Bolton took a leading role in the Bush administration’s efforts to justify the war of aggression against Iraq based on the lie that Saddam Hussein was developing “weapons of mass destruction.” As Undersecretary of State for Arms Control and International Security in 2002, he was responsible for promoting forged evidence that Iraq was attempting to buy uranium (“yellowcake”) from Niger. Like the rest of the Bush administration’s pretexts for the war in Iraq, this was a bold-faced lie.
Bolton will not only have the ear of President Trump, he will run the National Security Council, which coordinates the policies of the intelligence agencies, the different branches of the armed forces and the State Department. As Vox News wrote, “He will present the president with strategic assessments of high-level officials like the secretaries of defense and state, offer his own thinking, and then communicate Trump’s ultimate decision to the agencies and work to ensure it’s implemented.”

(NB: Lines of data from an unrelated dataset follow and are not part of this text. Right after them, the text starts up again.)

(* ===== verification/Resolve.v ===== *)
(** * Resolving an expression ([mcp-server/src/handlers.rs])

    The head of a chain (a handle, a local, [this], a member of the frame's class, a static), its
    members (fields and calls), their subscripts, and the filters over a container. An argument, an
    index or the right side of a filter's comparison may be an expression itself: its text is strictly
    shorter, so [resolve_level] recurs on a fuel that the length of the text bounds. *)

From S2P Require Import Prelude Protocol Types Reader Connection Client Generics Text Condition Expr Locate Paths StopPoint Arming Rearm.
From S2P Require Import Reading TextArrays Structures Rendering Overloads ExprText Comparing Scans.

(** ** Handles *)

Definition TAG_OBJECT : Z := 76.
Definition TAG_ARRAY : Z := 91.

Definition vanished_handle_message (id : Z) (why : string) : string :=
  "Vanished: " +s+ handle id +s+ " — " +s+ why +s+
  ". A JDWP object id is a WEAK reference: a handle a snapshot retained works only while the debuggee still holds the object strongly, and on a pool that retires workers losing one is the ordinary case rather than the exotic one. This is not a wrong id and not a debugger fault, and nothing here pins objects to keep handles alive — pinning would make the debugger the reason a live heap could not be collected (ADR-0022). Take a fresh handle from a newer snapshot, or re-trace the site.".

Definition this_read_failure (e : JdwpError) : string :=
  "Failed to get 'this': " +s+ display_error e +s+
  match e with
  | JdwpErrorCode code _ =>
    if code =? ERR_INVALID_FRAMEID then
      " — the JVM will not answer for this frame any more. A frame id dies when its thread is resumed, and an INVOCATION resumes it: rendering an object runs its toString(), so anything evaluated after that is asking about a frame that no longer exists. Read the object directly instead — every reply prints `this` as `@0x…` beside the frame's locals, and `@0x…<.field>` needs no frame."
    else ""
  | _ => ""
  end.

(** ** Segments *)

Definition seg_text (seg : Seg) : string := string_of_chars (seg_name seg).
Definition is_call (seg : Seg) : bool := is_some (seg_args seg).
Definition is_this (seg : Seg) : bool := bool_decide (seg_name seg = chars_of "this").

(** The variable of that name live at [idx], else the first of that name. *)
Definition live_at (idx : Z) (v : Variable_) : bool :=
  (var_code_index v <=? idx) && (idx <? wrap_u 64 (var_code_index v + var_length v)).
Definition find_variable (name : string) (idx : Z) (vars : list Variable_) : option Variable_ :=
  match List.find (fun v => String.eqb (var_name v) name && live_at idx v) vars with
  | Some v => Some v
  | None => List.find (fun v => String.eqb (var_name v) name) vars
  end.
Definition slot_of (v : Variable_) : Z := default 0 (i32_of (var_slot v)).

Section Heads.
Context `{BC : BytesCrate} `{D : Debuggee} `{PF : Platform}.

Definition handle_tag (id : Z) : St Z :=
  t ← attempt (get_object_reference_type id);
  match t with
  | Err _ => mret TAG_OBJECT
  | Ok type_id =>
    sig ← st_or "" (get_signature type_id);
    mret (if begins (ch "[") sig then TAG_ARRAY else if String.eqb sig "Ljava/lang/String;" then TAG_STRING else TAG_OBJECT)
  end.
Definition resolve_object_handle (id : Z) : St (result string Value) :=
  if id =? 0 then mret (Err "@0x0 is null — there is no object behind it."%string) else
  collected ← attempt (is_collected id);
  match collected with
  | Ok true => mret (Err (vanished_handle_message id "the debuggee says it has been garbage collected"))
  | Ok false => tag ← handle_tag id; mret (Ok {| val_tag := tag; val_data := VObject id |})
  | Err e =>
    mret (Err (match e with
               | JdwpErrorCode code _ =>
                 if code =? ERR_INVALID_OBJECT then
                   vanished_handle_message id "the debuggee has no record of this id, which means it was collected long enough ago that the mapping went too — or that the handle was never one this JVM issued"
                 else "Could not ask whether " +s+ handle id +s+ " is still live: " +s+ display_error e
               | _ => "Could not ask whether " +s+ handle id +s+ " is still live: " +s+ display_error e
               end))
  end.

Definition read_this (thread_id : Z) (frame : Frame) : St (result string Value) :=
  r ← attempt (get_this_object thread_id (fr_frame_id frame));
  mret match r with
       | Err e => Err (this_read_failure e)
       | Ok obj => if obj =? 0 then Err "No 'this' in this frame (static method)"%string else Ok (value_object obj)
       end.
Definition read_local (thread_id : Z) (frame : Frame) (name : string) : St (result string Value) :=
  let loc := fr_location frame in
  vars ←? failing "Failed to read local variable table (compiled without -g?): " (get_variable_table (loc_class_id loc) (loc_method_id loc));
  match find_variable name (loc_index loc) vars with
  | None => mret (Err ("Unknown local variable '" +s+ name +s+ "' in this frame"))
  | Some var =>
    match bytes_of_string (var_signature var) with
    | [] => mret (Err "Bad variable signature"%string)
    | sig_byte :: _ =>
      values ←? failing "Failed to read variable value: "
        (get_frame_values thread_id (fr_frame_id frame) [{| vs_slot := slot_of var; vs_sig_byte := sig_byte |}]);
      mret (ok_or "No value returned for variable"%string (head values))
    end
  end.
Definition resolve_head (thread_id : Z) (frame : Frame) (seg : Seg) : St (result string Value) :=
  if is_call seg then mret (Err "Expression must start with a local variable or 'this'"%string)
  else if is_this seg then read_this thread_id frame
  else read_local thread_id frame (seg_text seg).

(** The field's value on [this]; a failure anywhere is [None]. *)
Definition field_of_this (thread_id : Z) (frame : Frame) (name : string) : St (option Value) :=
  this_obj ←~ st_ok (get_this_object thread_id (fr_frame_id frame));
  if this_obj =? 0 then mret None else
  found ← find_field_info (loc_class_id (fr_location frame)) name (Some false);
  match found with
  | Ok (Some (_, f)) => vals ←~ st_ok (get_object_values this_obj [fi_field_id f]); mret (head vals)
  | _ => mret None
  end.
Definition static_of_frame (frame : Frame) (name : string) : St (option Value) :=
  found ← find_field_info (loc_class_id (fr_location frame)) name (Some true);
  match found with
  | Ok (Some (declaring, f)) => vals ←~ st_ok (get_reference_values declaring [fi_field_id f]); mret (head vals)
  | _ => mret None
  end.
Definition resolve_bare_member_of_frame (thread_id : Z) (frame : Frame) (name : string) : St (option Value) :=
  v ← field_of_this thread_id frame name;
  match v with Some v => mret (Some v) | None => static_of_frame frame name end.

Definition bare_name_not_found (frame : Frame) (name : string) : St string :=
  let class_id := loc_class_id (fr_location frame) in
  sig ← st_ok (get_signature class_id);
  let named := match sig with Some s => let n := decode_signature s in if String.eqb n "" then None else Some n | None => None end in
  let class := default ("class@" +s+ show_hex class_id) named in
  mret ("'" +s+ name +s+ "' is not a local variable in this frame, and " +s+ class +s+
        " (nor any of its superclasses) declares a field by that name — so there is nothing for a bare '" +s+ name +s+
        "' to mean here. If it belongs to another class, qualify it: `Klass." +s+ name +s+ "` for a static, or `someLocal." +s+ name +s+
        "` for a field of an object this frame can reach. debug.list_fields on " +s+ class +s+
        " shows what it does have, and debug.get_stack with locals shows what this frame has.").

(** ** Members *)

Definition invoke_result (name : string) (ret : Value) (exc : Z) : St (result string Value) :=
  if exc =? 0 then mret (Ok ret) else
  t ← attempt (get_object_reference_type exc);
  match t with
  | Err _ => mret (Err (name +s+ "() threw an exception"))
  | Ok t => sig ← st_or "" (get_signature t); mret (Err (name +s+ "() threw " +s+ decode_signature sig))
  end.

Definition index_array `{FT : FloatText} (id : Z) (key : ArgLit) (label : string) : St (result string Value) :=
  match key with
  | ArgInt i =>
    len ←? failing ("Failed to read length of '" +s+ label +s+ "': ") (get_array_length id);
    if (i <? 0) || (len <=? i) then
      mret (Err ("Index " +s+ pretty i +s+ " is out of bounds for '" +s+ label +s+ "' (length " +s+ pretty len +s+ ")"))
    else
      vals ←? failing ("Failed to read '" +s+ label +s+ "[" +s+ pretty i +s+ "]': ") (get_array_values id i 1);
      mret (ok_or ("No value returned for '" +s+ label +s+ "[" +s+ pretty i +s+ "]'") (head vals))
  | _ => mret (Err ("An array index must be an int, got " +s+ debug_arglit key +s+ " on '" +s+ label +s+ "'"))
  end.
End Heads.

(** ** What an expression may hold: the recursion is through these two *)

Record Nested : Type := {
  ns_resolve : option Z -> option Frame -> chars -> St (result string Value);
  ns_relative : option Z -> Value -> chars -> St (result string Value);
}.

Inductive PredRhs : Type := RhsLit (lit : ArgLit) | RhsValue (v : Value).
Inductive Predicate : Type :=
| PredOr (l : list Predicate)
| PredAnd (l : list Predicate)
| PredCompare (lhs op : chars) (rhs : PredRhs)
| PredNot (p : Predicate)
| PredBool (expr : chars).

(** [for x in xs { out.push(f(x).await?) }]. *)
Fixpoint try_map {A B} (f : A -> St (result string B)) (l : list A) : St (result string (list B)) :=
  match l with
  | [] => mret (Ok [])
  | a :: l => b ←? f a; bs ←? try_map f l; mret (Ok (b :: bs))
  end.

(** What the elements answered, tallied: those kept with their keys, the errors, the first error. *)
Record Tally : Type := { ty_kept : list Value; ty_keys : list string; ty_errors : Z; ty_first : option string }.
Definition tally_step (t : Tally) (e : Value * option string * result string bool) : Tally :=
  match e with
  | (v, key, Ok true) =>
    {| ty_kept := ty_kept t ++ [v]; ty_keys := ty_keys t ++ match key with Some k => [k] | None => [] end; ty_errors := ty_errors t; ty_first := ty_first t |}
  | (_, _, Ok false) => t
  | (_, _, Err e) =>
    {| ty_kept := ty_kept t; ty_keys := ty_keys t; ty_errors := ty_errors t + 1;
       ty_first := match ty_first t with Some f => Some f | None => Some e end |}
  end.
Definition tally (values : list Value) (keys : list string) (outcomes : list (result string bool)) : Tally :=
  foldl tally_step {| ty_kept := []; ty_keys := []; ty_errors := 0; ty_first := None |}
    (zip (zip values (map Some keys ++ replicate (length values) None)) outcomes).

Definition filter_note (scanned len errors : Z) : string :=
  if scanned <? len then
    " (scanned the first " +s+ pretty scanned +s+ " of " +s+ pretty len +s+ " — scan cap" +s+
    (if errors =? 0 then "" else "; " +s+ pretty errors +s+ " element(s) errored") +s+ ")"
  else if errors =? 0 then "" else " (" +s+ pretty errors +s+ " element(s) errored)".

Inductive StaticMemberMiss : Type := Absent (e : string) | Fatal (e : string).

Section Level.
Context `{BC : BytesCrate} `{D : Debuggee} `{FT : FloatText} `{PF : Platform}.
Context (nested : Nested).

Bolton’s reemergence within the inner circle of American imperialist decision-making exposes the role played by the Democratic Party since the run-up to the Iraq War, launched 15 years ago this week. At each stage in the preparation, launching, and expansion of the war, the Democratic Party sought to divert mass opposition to war behind its own electoral campaigns, including that of John Kerry in 2004, the 2006 midterm elections, the Barack Obama campaign in 2008, and those of Bernie Sanders and Hillary Clinton during the Democratic primaries and general election of 2016.
Despite the fact that the Democratic Party controlled the presidency from 2009 to 2017, not a single leading figure responsible for war crimes, including the CIA officials responsible for torture, have been punished or even fired.
Instead, Obama escalated imperialist war around the world. Just this week, the Democratic Party voted for a $1.3 trillion federal budget which includes massive increases in military spending. As a result of the imperialist character of both parties, a detestable figure like John Bolton is able to return to the Oval Office.